### To do
In the material below, how many lines include the string "prog"? Answer with the number and nothing else.

### Records supplied
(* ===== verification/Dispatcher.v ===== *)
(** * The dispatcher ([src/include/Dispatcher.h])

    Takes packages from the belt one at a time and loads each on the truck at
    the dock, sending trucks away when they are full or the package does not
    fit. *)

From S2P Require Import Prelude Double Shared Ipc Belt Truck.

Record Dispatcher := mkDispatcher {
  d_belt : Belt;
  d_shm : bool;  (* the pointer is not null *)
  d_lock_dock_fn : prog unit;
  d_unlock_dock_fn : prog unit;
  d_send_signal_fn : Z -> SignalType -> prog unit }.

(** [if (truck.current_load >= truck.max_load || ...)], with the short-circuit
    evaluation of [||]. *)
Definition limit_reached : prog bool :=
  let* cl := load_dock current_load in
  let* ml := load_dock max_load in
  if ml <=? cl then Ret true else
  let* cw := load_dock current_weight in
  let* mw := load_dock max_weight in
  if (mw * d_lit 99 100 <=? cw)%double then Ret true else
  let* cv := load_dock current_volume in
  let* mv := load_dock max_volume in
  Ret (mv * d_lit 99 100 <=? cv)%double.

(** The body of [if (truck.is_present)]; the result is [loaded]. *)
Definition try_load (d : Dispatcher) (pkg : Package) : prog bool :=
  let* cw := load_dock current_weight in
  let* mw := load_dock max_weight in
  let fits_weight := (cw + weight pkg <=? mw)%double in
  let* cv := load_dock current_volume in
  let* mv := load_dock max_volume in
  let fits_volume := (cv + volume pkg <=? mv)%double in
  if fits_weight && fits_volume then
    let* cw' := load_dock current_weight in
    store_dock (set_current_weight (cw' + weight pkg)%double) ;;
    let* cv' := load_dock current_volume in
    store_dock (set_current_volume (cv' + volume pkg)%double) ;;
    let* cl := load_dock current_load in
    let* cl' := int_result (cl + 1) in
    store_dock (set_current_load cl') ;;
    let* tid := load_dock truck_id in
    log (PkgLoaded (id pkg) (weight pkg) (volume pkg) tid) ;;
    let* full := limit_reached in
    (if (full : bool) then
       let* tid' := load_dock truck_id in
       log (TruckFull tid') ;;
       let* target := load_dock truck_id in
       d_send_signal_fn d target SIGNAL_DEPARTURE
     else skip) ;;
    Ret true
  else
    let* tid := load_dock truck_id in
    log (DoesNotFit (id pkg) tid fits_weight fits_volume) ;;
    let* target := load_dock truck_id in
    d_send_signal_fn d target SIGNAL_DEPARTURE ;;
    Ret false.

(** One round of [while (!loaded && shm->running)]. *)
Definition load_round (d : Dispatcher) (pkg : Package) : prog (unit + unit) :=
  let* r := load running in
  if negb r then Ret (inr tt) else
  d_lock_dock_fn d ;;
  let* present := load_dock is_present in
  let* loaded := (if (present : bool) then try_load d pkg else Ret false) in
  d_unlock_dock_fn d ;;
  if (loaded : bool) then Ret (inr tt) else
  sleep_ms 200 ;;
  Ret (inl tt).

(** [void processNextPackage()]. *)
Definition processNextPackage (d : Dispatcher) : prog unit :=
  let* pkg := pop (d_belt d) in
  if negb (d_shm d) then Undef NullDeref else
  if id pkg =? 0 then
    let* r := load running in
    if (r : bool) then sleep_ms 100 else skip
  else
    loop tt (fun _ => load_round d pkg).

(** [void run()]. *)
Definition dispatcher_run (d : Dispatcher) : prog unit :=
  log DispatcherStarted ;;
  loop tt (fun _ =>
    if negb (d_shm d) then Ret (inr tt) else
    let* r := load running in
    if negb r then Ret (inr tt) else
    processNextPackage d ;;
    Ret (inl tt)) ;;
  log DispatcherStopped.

### Your response
8